In this page, we highlight the main inventions of SACA members that have had direct impact on industry. Beyond the several tools and ideas we contributed to various defense agencies, we hightlight the public ones that have impacted public features in industrial products:
Back in 2015, we have invented and pioneered the first work that addresses secure data erasure in emerging non-volatile memory. The paper was published in ASPLOS’16 Silent Shredder, where we discussed how using different encryption keys, manipulating nonces, etc., can be used to effectively and securely erase data. These insights and very similar techniques are used today in Intel’s Optane Persistent Memory as the Secure Erase feature.
The crash consistency issue caused by losing the contents of security metadata cache was first discovered and discussed in our ASPLOS’16 Silent Shredder paper in Section 7.1. This issue has been later picked up by academia and led to hundreds of papers in this domain that are addressing this problem.
Our papers (Triad-NVM and Anubis) are the first to discuss the high recovery time in secure crash consistent memories. Rebuilding integrity tree requires iterating over data blocks and hence takes hours. More recent studies show that just sanitizing a 512GB DCPMM DIMM can take an hour (https://dl.dell.com/topicspdf/dcpmm-user-guide_en-us.pdf). Our work is also the first to show how to speed up recovery time to be less than a second, for a negligible performance overhead.
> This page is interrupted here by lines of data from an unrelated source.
Lemma calls_to_reference (w : world) (op : call) :
  is_builtin op = false ->
  exists n, calls_to op (run_trace w) = firstn n (filter (same_operation op) reference_calls).
Proof.
  intros Hop. by_shape w.
  all: rewrite ?calls_to_app, ?(calls_to_cycles op _ Hop).
  all: destruct op; try discriminate Hop.
  all: cbn [calls_to same_operation is_goto app].
  all: try (match goal with |- exists n, ?l = _ => exists (List.length l) end; reflexivity).
  all: rewrite reference_goto.
  all: match goal with
       | |- exists n, repeat _ ?a ++ ?l = _ =>
           exists (a + List.length l);
           rewrite firstn_repeat by (cbn [List.length]; lia);
           rewrite repeat_app; reflexivity
       end.
Qed.

(** The [k]-th call of a browser operation has the same arguments in any two
    runs. *)
Lemma same_arguments (w1 w2 : world) (op : call) (k : nat) (c1 c2 : call) :
  is_builtin op = false ->
  nth_error (calls_to op (run_trace w1)) k = Some c1 ->
  nth_error (calls_to op (run_trace w2)) k = Some c2 ->
  c1 = c2.
Proof.
  intros Hop H1 H2.
  destruct (calls_to_reference w1 op Hop) as (n1 & E1).
  destruct (calls_to_reference w2 op Hop) as (n2 & E2).
  rewrite E1 in H1. rewrite E2 in H2.
  apply nth_error_firstn_some in H1. apply nth_error_firstn_some in H2. congruence.
Qed.

Lemma in_cycles_literal (es : list exn) :
  forall i c r,
    i + List.length es <= 30 ->
    In (Called c r) (cycles i es) ->
    In c literal_calls \/ exists k, k < 30 /\ c = print (waiting_message k).
Proof.
  induction es as [|e es IH]; intros i c r Hle Hin; [destruct Hin|].
  cbn [List.length] in Hle. cbn [cycles failed_cycle app In] in Hin.
  destruct Hin as [Hin|[Hin|[Hin|Hin]]].
  - injection Hin as <- <-. left. cbn. tauto.
  - injection Hin as <- <-. right. exists i. split; [lia|reflexivity].
  - injection Hin as <- <-. left. cbn. tauto.
  - apply (IH (S i) c r); [lia|exact Hin].
Qed.

Lemma calls_are_literals (w : world) (c : call) (r : result) :
  In (Called c r) (run_trace w) ->
  In c literal_calls \/ exists k, k < 30 /\ c = print (waiting_message k).
Proof.
  by_shape w; intros Hin; split_in Hin.
  all: try discriminate Hin.
  all: try (eapply in_cycles_literal; [|exact Hin]; lia).
  all: injection Hin as <- <-.
  all: try (right; eexists; split; [|reflexivity]; lia).
  all: left.
  all: unfold diagnostic; try match goal with |- context [truthy ?v] => destruct (truthy v) end.
  all: unfold literal_calls; repeat first [left; reflexivity | right].
Qed.


End Loop.

(** Reading the run at a position after the loop. *)
Ltac tail_at k :=
  lazymatch goal with
  | |- nth_error (?s ++ cycles ?i ?es ++ ?t) ?q = _ =>
      rewrite (shape_in_tail s i es t q k) by lia; try reflexivity
  end.

(** * The claims *)

Section Claims.

Local Open Scope nat_scope.

(** C1 fails when the sleep after the thirtieth failed attempt is
    interrupted: all thirty attempts have failed, yet the run ends in
    KeyboardInterrupt and line 19 never runs. *)
Lemma thirty_failures_without_generic_failure :
  attempts (run_trace last_sleep_interrupted) = 30
  /\ forallb failed (goto_results (run_trace last_sleep_interrupted)) = true
  /\ ~ In (Raising server_failed) (run_trace last_sleep_interrupted)
  /\ run_outcome last_sleep_interrupted = inr (mk_exn KeyboardInterrupt "")
  /\ ~ failure_iff_attempts_fail.
Proof.
  assert (Ha : attempts (run_trace last_sleep_interrupted) = 30)
    by (vm_compute; reflexivity).
  assert (Hf : forallb failed (goto_results (run_trace last_sleep_interrupted)) = true)
    by (vm_compute; reflexivity).
  assert (Hr : ~ In (Raising server_failed) (run_trace last_sleep_interrupted)).
  { intros Hin.
    destruct (proj1 (raising_iff_exhausted last_sleep_interrupted) Hin) as (_ & _ & Hz).
    vm_compute in Hz. discriminate Hz. }
  split; [exact Ha|]. split; [exact Hf|]. split; [exact Hr|].
  split; [vm_compute; reflexivity|].
  intros Hall. apply Hr.
  exact (proj2 (Hall last_sleep_interrupted) (conj Ha Hf)).
Qed.

(** C1, amended. The script's own [raise] (line 19, the generic "Server
    failed to start") runs if and only if all thirty navigation attempts fail
    and each is followed by its sleep of 2 seconds having returned. When it
    runs, it is the outcome of the run and no form interaction was made; it is
    the only exception the script raises itself. When an attempt succeeds,
    the raise does not run, the next event is the print of "Filling URL...",
    and when that returns the URL field is filled. *)
Theorem generic_failure_iff_loop_exhausted (w : world) :
  (In (Raising server_failed) (run_trace w)
   <-> attempts (run_trace w) = 30
       /\ forallb failed (goto_results (run_trace w)) = true
       /\ two_second_sleeps (run_trace w) = 30)
  /\ (In (Raising server_failed) (run_trace w) ->
      run_outcome w = inr server_failed /\
      forall c r, In (Called c r) (run_trace w) -> form_interaction c = false)
  /\ (forall e, In (Raising e) (run_trace w) -> e = server_failed)
  /\ (forall n v,
        nth_error (run_trace w) n = Some (Called (goto home_url 5000) (Returned v)) ->
        ~ In (Raising server_failed) (run_trace w) /\
        exists r1,
          nth_error (run_trace w) (n + 1) = Some (Called (print "Filling URL...") r1) /\
          forall v1, r1 = Returned v1 ->
            exists r2, nth_error (run_trace w) (n + 2)
                       = Some (Called (fill url_input test_video_url) r2)).
Proof.
  split; [apply raising_iff_exhausted|].
  split; [intros Hin; destruct (raising_ends_run w _ Hin) as (_ & Ho & Hc & _); auto|].
  split; [intros e Hin; apply (raising_ends_run w e Hin)|].
  intros n v Hn.
  destruct (after_success w n _ _ v Hn) as (_ & _ & Hnext & _ & Hraise).
  split; [apply Hraise|exact Hnext].
Qed.


(** C9 fails when the sleep of the handler is interrupted: the first
    navigation fails with a refused connection, which the handler takes, but
    the run ends in the sleep and no further attempt is made. *)
Lemma caught_failure_without_retry :
  nth_error (run_trace first_sleep_interrupted) 4
  = Some (Called (goto home_url 5000) (Raised refused))
  /\ isinstance refused Exception = true
  /\ run_trace first_sleep_interrupted
     = [ Called (chromium_launch true) (Returned VObject);
         Called (new_context 1280 720) (Returned VObject);
         Called new_page (Returned VObject);
         Called (print "Navigating to home page...") (Returned VNone);
         Called (goto home_url 5000) (Raised refused);
         Called (print (waiting_message 0)) (Returned VNone);
         Called (sleep 2) (Raised (mk_exn KeyboardInterrupt "")) ]
  /\ ~ caught_failure_always_retried.
Proof.
  split; [vm_compute; reflexivity|]. split; [reflexivity|].
  split; [vm_compute; reflexivity|].
  intros Hall.
  destruct (Hall first_sleep_interrupted 4 home_url 5000%Z refused) as [(r & Hr) | Hr];
    try (vm_compute; reflexivity); vm_compute in Hr; discriminate Hr.
Qed.

(** C9, amended. The handler of the retry loop takes whatever exception
    page.goto raises, whatever its class below Exception and whatever its
    message (Playwright's Error and its TimeoutError are both below
    Exception): the [k]-th attempt having failed, the next event is the print
    of the progress message for [k]; when that returns, sleep(2) is called;
    and when that returns, the script navigates again if fewer than thirty
    attempts have been made, or gives up with the generic failure after the
    thirtieth. *)
Theorem caught_failure_is_retried_after_handler
        (w : world) (n : nat) (url : string) (tmo : Z) (e : exn) :
  nth_error (run_trace w) n = Some (Called (goto url tmo) (Raised e)) ->
  isinstance e Exception = true ->
  exists k r1,
    k < 30 /\ attempts (firstn n (run_trace w)) = k /\
    nth_error (run_trace w) (n + 1) = Some (Called (print (waiting_message k)) r1) /\
    (forall v1, r1 = Returned v1 ->
       exists r2,
         nth_error (run_trace w) (n + 2) = Some (Called (sleep 2) r2) /\
         (forall v2, r2 = Returned v2 ->
            (k < 29 -> exists r, nth_error (run_trace w) (n + 3)
                                 = Some (Called (goto home_url 5000) r)) /\
            (k = 29 -> nth_error (run_trace w) (n + 3) = Some (Raising server_failed)))).
Proof.
  intros Hn He.
  destruct (after_failed_attempt w n url tmo e Hn He)
    as (k & r1 & Hk & Ha & _ & _ & Hp & Hchain).
  exists k, r1. split; [exact Hk|]. split; [exact Ha|]. split; [exact Hp|].
  intros v1 Hv1. destruct (Hchain v1 Hv1) as (_ & r2 & Hs & Hchain2).
  exists r2. split; [exact Hs|].
  intros v2 Hv2. destruct (Hchain2 v2 Hv2) as (_ & Hretry). exact Hretry.
Qed.

Lemma caught_failure_is_retried_after_handler_witness :
  nth_error (run_trace server_down) 4
  = Some (Called (goto home_url 5000) (Raised navigation_timeout))
  /\ isinstance navigation_timeout Exception = true
  /\ exists k r1,
      k < 30 /\ attempts (firstn 4 (run_trace server_down)) = k /\
      nth_error (run_trace server_down) (4 + 1)
      = Some (Called (print (waiting_message k)) r1) /\
      (forall v1, r1 = Returned v1 ->
         exists r2,
           nth_error (run_trace server_down) (4 + 2) = Some (Called (sleep 2) r2) /\
           (forall v2, r2 = Returned v2 ->
              (k < 29 -> exists r, nth_error (run_trace server_down) (4 + 3)
                                   = Some (Called (goto home_url 5000) r)) /\
              (k = 29 -> nth_error (run_trace server_down) (4 + 3)
                         = Some (Raising server_failed)))).
Proof.
  split; [vm_compute; reflexivity|]. split; [reflexivity|].
  apply (caught_failure_is_retried_after_handler
           server_down 4 home_url 5000%Z navigation_timeout);
    vm_compute; reflexivity.
Defined.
We are the first group to identify the challenges for recovering SGX-like ToC integrity trees in integrity-protected NVMs. Our papers (Anubis and Phoenix) are also the first to propose low-overhead recovery schemes for such parallelizable integrity trees.
We are confident that several of our contributions and ideas will be deployed in industry 5-10 years down the road, once future technologies become widely used. Today, we think of the issues and features the industry can leverage 5-10 years later.